Your objective -> Identify all lines below that hold "exact" and collect them.
- - - -
Lemma dispatch_fold_general (l : list Pointer) : ∀ s tr handled,
  ∃ new,
    (fold_left (λ d p, dispatch_pointer p d) l (s, tr, handled)).1.2 = tr ++ new
    ∧ Forall (λ e, ∃ p, p ∈ l
                ∧ ((e = EvPointerMove (set_game (gameScreenX p) (gameScreenY p) p)
                    ∧ is_in POINTER_MOVE (type p) = true)
                   ∨ candidate_call (eventHandlers s) (candidates_of p) e)) new
    ∧ (handled_once handled tr →
       handled_once (fold_left (λ d p, dispatch_pointer p d) l (s, tr, handled)).2
         (tr ++ new))
    ∧ same_handlers (eventHandlers s)
        (eventHandlers (fold_left (λ d p, dispatch_pointer p d) l (s, tr, handled)).1.1)
    ∧ activeEventList (fold_left (λ d p, dispatch_pointer p d) l (s, tr, handled)).1.1
      = activeEventList s
    ∧ pointerInitialized (fold_left (λ d p, dispatch_pointer p d) l (s, tr, handled)).1.1
      = pointerInitialized s
    ∧ T_POINTERS (fold_left (λ d p, dispatch_pointer p d) l (s, tr, handled)).1.1
      = T_POINTERS s ++ l
    ∧ (lastTimeStamp s
       <= lastTimeStamp (fold_left (λ d p, dispatch_pointer p d) l (s, tr, handled)).1.1)%Q
    ∧ (lastTimeStamp (fold_left (λ d p, dispatch_pointer p d) l (s, tr, handled)).1.1
       = lastTimeStamp s
       ∨ ∃ p, p ∈ l ∧ isNormalized p = true
              ∧ timeStamp p
                = Some (lastTimeStamp
                          (fold_left (λ d p, dispatch_pointer p d) l (s, tr, handled)).1.1)).
Proof.
  induction l as [| p l IH]; intros s tr handled; cbn [fold_left].
  { exists []. rewrite app_nil_r. cbn [fst snd]. split_and!.
    - done.
    - constructor.
    - done.
    - apply PointerEventFacts.same_handlers_refl.
    - done.
    - done.
    - by rewrite app_nil_r.
    - apply Qle_refl.
    - by left. }
  destruct (dispatch_pointer_general p s tr handled)
    as (new1 & Htr1 & Hall1 & Hq1 & Hv1 & Hs1 & Ha1 & Hi1 & Hp1 & Hl1).
  destruct (dispatch_pointer p (s, tr, handled)) as [[s1 tr1] handled1] eqn:Hd.
  cbn [fst snd] in *. subst tr1.
  destruct (IH s1 (tr ++ new1) handled1)
    as (new2 & Htr2 & Hall2 & Hh2 & Hs2 & Ha2 & Hi2 & Hp2 & Hle2 & Hl2).
  exists (new1 ++ new2). split_and!.
  - rewrite Htr2. by rewrite app_assoc.
  - apply Forall_app. split.
    + eapply Forall_impl; [exact Hall1 |]. intros e He. exists p. split; [by left | done].
    + eapply Forall_impl; [exact Hall2 |]. intros e (p' & Hp' & [Hmove | Hcall]).
      * exists p'. split; [by right | by left].
      * exists p'. split; [by right |]. right. by eapply candidate_call_back.
  - intros Hh. rewrite app_assoc. apply Hh2. by eapply handled_once_step.
  - by eapply PointerEventFacts.same_handlers_trans.
  - congruence.
  - congruence.
  - rewrite Hp2, Hp1. by rewrite <- app_assoc.
  - eapply Qle_trans; [| exact Hle2].
    destruct Hl1 as [-> | (_ & _ & Hle)]; [apply Qle_refl | done].
  - destruct Hl2 as [Heq | (p' & Hp' & Hn & Ht)].
    + rewrite Heq. destruct Hl1 as [-> | (Hn & Ht & _)]; [by left |].
      right. exists p. split_and!; [by left | done | done].
    + right. exists p'. split_and!; [by right | done | done].
Qed.
(** The body of the inner loop, for a supplier that has a value for the
    meal code. *)
Definition add_mapping (meal_code provider_value : string) (c : Capability)
  : Res Capability :=
  let supported := (supported_meal_types c ++ [meal_code])%list in
  match strategy c with
  | REQUEST_LEVEL =>
      match native_mapping c with
      | Some m =>
          Ok (mkCapability (strategy c) supported
                (Some (dict_set m meal_code provider_value))
                (response_field_mapping c) (reverse_mapping c))
      | None =>
          Raise (Exn TypeError "'NoneType' object does not support item assignment")
      end
  | _ =>
      match response_field_mapping c with
      | None =>
          Raise (Exn TypeError "'NoneType' object does not support item assignment")
      | Some rfm =>
          let rfm := dict_set rfm provider_value meal_code in
          match reverse_mapping c with
          | None => Raise (Exn TypeError "argument of type 'NoneType' is not iterable")
          | Some rm =>
              let rm := if dict_mem meal_code rm then rm else dict_set rm meal_code [] in
              let values := match dict_get rm meal_code with Some l => l | None => [] end in
              Ok (mkCapability (strategy c) supported (native_mapping c) (Some rfm)
                    (Some (dict_set rm meal_code (values ++ [provider_value])%list)))
          end
      end
  end.

(** [for provider_name in capabilities.keys()] *)
Fixpoint add_for_providers (meal_code : string) (mapping : pydict string)
         (names : list string) (capabilities : pydict Capability)
  : Res (pydict Capability) :=
  match names with
  | [] => Ok capabilities
  | provider_name :: rest =>
      match dict_get mapping provider_name with
      | Some provider_value =>
          if truthy (PyStr provider_value) then
            match dict_get capabilities provider_name with
            | Some c =>
                c' <~ add_mapping meal_code provider_value c ;;
                add_for_providers meal_code mapping rest
                  (dict_set capabilities provider_name c')
            | None => Raise (Exn KeyError provider_name)
            end
          else add_for_providers meal_code mapping rest capabilities
      | None => add_for_providers meal_code mapping rest capabilities
      end
  end.

(** [for meal_code, mapping in self._mappings.items()] *)
Fixpoint add_mappings (mappings : pydict (pydict string))
         (capabilities : pydict Capability) : Res (pydict Capability) :=
  match mappings with
  | [] => Ok capabilities
  | (meal_code, mapping) :: rest =>
      capabilities <~
        add_for_providers meal_code mapping (dict_keys capabilities) capabilities ;;
      add_mappings rest capabilities
  end.
(** * tracedb / unitdb storage engine: a shallow embedding and its properties

    The development follows the Go sources package by package:

    - [Bytes]   : byte buffers and [encoding/binary]'s little-endian codec;
    - [wal]     : the log-info record and the WAL file header (wal/header.go);
    - [memdb]   : the sharded in-memory block cache (memdb/memdb.go);
    - [window]  : window blocks, the time-window bucket and the window
                  writer (package unitdb, time-window file);
    - [trie]    : the topic trie (package unitdb, trie file);
    - [syncer]  : the sync handle (package tracedb, sync file);
    - [Examples]: concrete databases, files and tries to run the model on.

    The properties of the specification come last, each with a run of it
    on a concrete input.

    Machine integers are [Z] with their wrap-around written out, byte
    slices are [list byte], Go maps are [gmap], and a call that may fail
    returns a [res]: a value, an error, or a panic (index out of range). *)

From Stdlib Require Import ZArith Lia List Bool.
From stdpp Require Import gmap list.
From coqutil Require Import Byte Word.LittleEndianList.

Local Open Scope Z_scope.

(* ===================================================================== *)
(** * Results of fallible Go code                                         *)
(* ===================================================================== *)

(** The error values that the modelled code tells apart. *)
Inductive error : Type :=
| io_EOF                       (* io.EOF *)
| ErrEntryDeleted              (* errors.New("entry deleted") *)
| ErrIO (code : nat).          (* any other error of a collaborator *)

(** A call returns a value, returns a non-nil error, or panics. *)
Inductive res (A : Type) : Type :=
| Ok (a : A)
| Err (e : error)
| Panic.
Arguments Ok {A} a.
Arguments Err {A} e.
Arguments Panic {A}.

(** [err != nil]. *)
Definition notNil (err : option error) : bool :=
  match err with Some _ => true | None => false end.
Lemma split_without sp s : Py.inb s sp = false -> Py.split sp s = [s].
Proof.
  unfold Py.inb. induction s as [|c s IH]; [done|]. cbn [existsb Py.split].
  intros H. apply orb_false_iff in H as [Hc Hs].
  rewrite N.eqb_sym, Hc. by rewrite IH.
Qed.

(** ** Runs *)

Lemma spelled_app a b : spelled (a ++ b) = spelled a ++ spelled b.
Proof. apply flat_map_app. Qed.

Lemma pictures_of_app a b : pictures_of (a ++ b) = pictures_of a ++ pictures_of b.
Proof. apply flat_map_app. Qed.

Lemma spelled_line_runs parts :
  spelled (line_runs parts) = Py.join (Py.u "\n") parts.
Proof.
  induction parts as [|part parts IH]; [done|].
  destruct parts as [|part2 parts]; [cbn; by rewrite app_nil_r|].
  rewrite join_cons.
  change (spelled (line_runs (part :: part2 :: parts)))
    with (part ++ Py.u "\n" ++ spelled (line_runs (part2 :: parts))).
  by rewrite IH.
Qed.

Lemma pictures_of_line_runs parts : pictures_of (line_runs parts) = [].
Proof.
  induction parts as [|part parts IH]; [done|].
  by destruct parts as [|part2 parts].
Qed.

Lemma add_runs_nil p (d : list paragraph) : alter (add_runs []) p d = d.
Proof.
  apply list_alter_id. intros [s rs]. unfold add_runs. cbn.
  by rewrite app_nil_r.
Qed.

Lemma add_runs_app r1 r2 p (d : list paragraph) :
  alter (add_runs r2) p (alter (add_runs r1) p d) = alter (add_runs (r1 ++ r2)) p d.
Proof.
  rewrite list_alter_alter_eq. apply list_alter_ext; [|done].
  intros [s rs] _. unfold add_runs. cbn. by rewrite app_assoc.
Qed.

(** ** The text of a run *)

Section RunFacts.

Variable xml_char_ok : N -> bool.

Lemma as_read_plain c : run_separator c = false -> as_read c = c.
Proof.
  unfold run_separator, as_read. intros H.
  apply orb_false_iff in H as [_ H]. by rewrite H.
Qed.

Lemma append_to_run_ok text : forall stored bfr,
  (append_to_run xml_char_ok stored bfr text).2
  = forallb xml_char_ok bfr && forallb (writable xml_char_ok) text.
Proof.
  induction text as [|c text IH]; intros stored bfr; cbn [append_to_run forallb].
  - rewrite andb_true_r. by destruct (forallb xml_char_ok bfr).
  - unfold writable at 1. destruct (run_separator c); cbn [orb andb].
    + destruct (forallb xml_char_ok bfr); [|done]. by rewrite IH.
    + rewrite IH, forallb_app. cbn [forallb]. rewrite andb_true_r.
      by rewrite andb_assoc.
Qed.

Lemma append_to_run_prefix text : forall stored bfr,
  exists rest,
    stored ++ bfr ++ read_back text
    = (append_to_run xml_char_ok stored bfr text).1 ++ rest.
Proof.
  unfold read_back.
  induction text as [|c text IH]; intros stored bfr; cbn [append_to_run map].
  - destruct (forallb xml_char_ok bfr); cbn [fst].
    + exists []. by rewrite !app_nil_r.
    + by eexists.
  - destruct (run_separator c) eqn:Hc.
    + destruct (forallb xml_char_ok bfr); cbn [fst]; [|by eexists].
      destruct (IH (stored ++ bfr ++ [as_read c]) []) as [rest Hr].
      exists rest. rewrite <- Hr. cbn [app]. by rewrite <- !app_assoc.
    + destruct (IH stored (bfr ++ [c])) as [rest Hr].
      exists rest. rewrite <- Hr, (as_read_plain c Hc). by rewrite <- !app_assoc.
Qed.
- - - -
Completed task ->
    + eapply Forall_impl; [exact Hall1 |]. intros e He. exists p. split; [by left | done].
    + eapply Forall_impl; [exact Hall2 |]. intros e (p' & Hp' & [Hmove | Hcall]).
  - eapply Qle_trans; [| exact Hle2].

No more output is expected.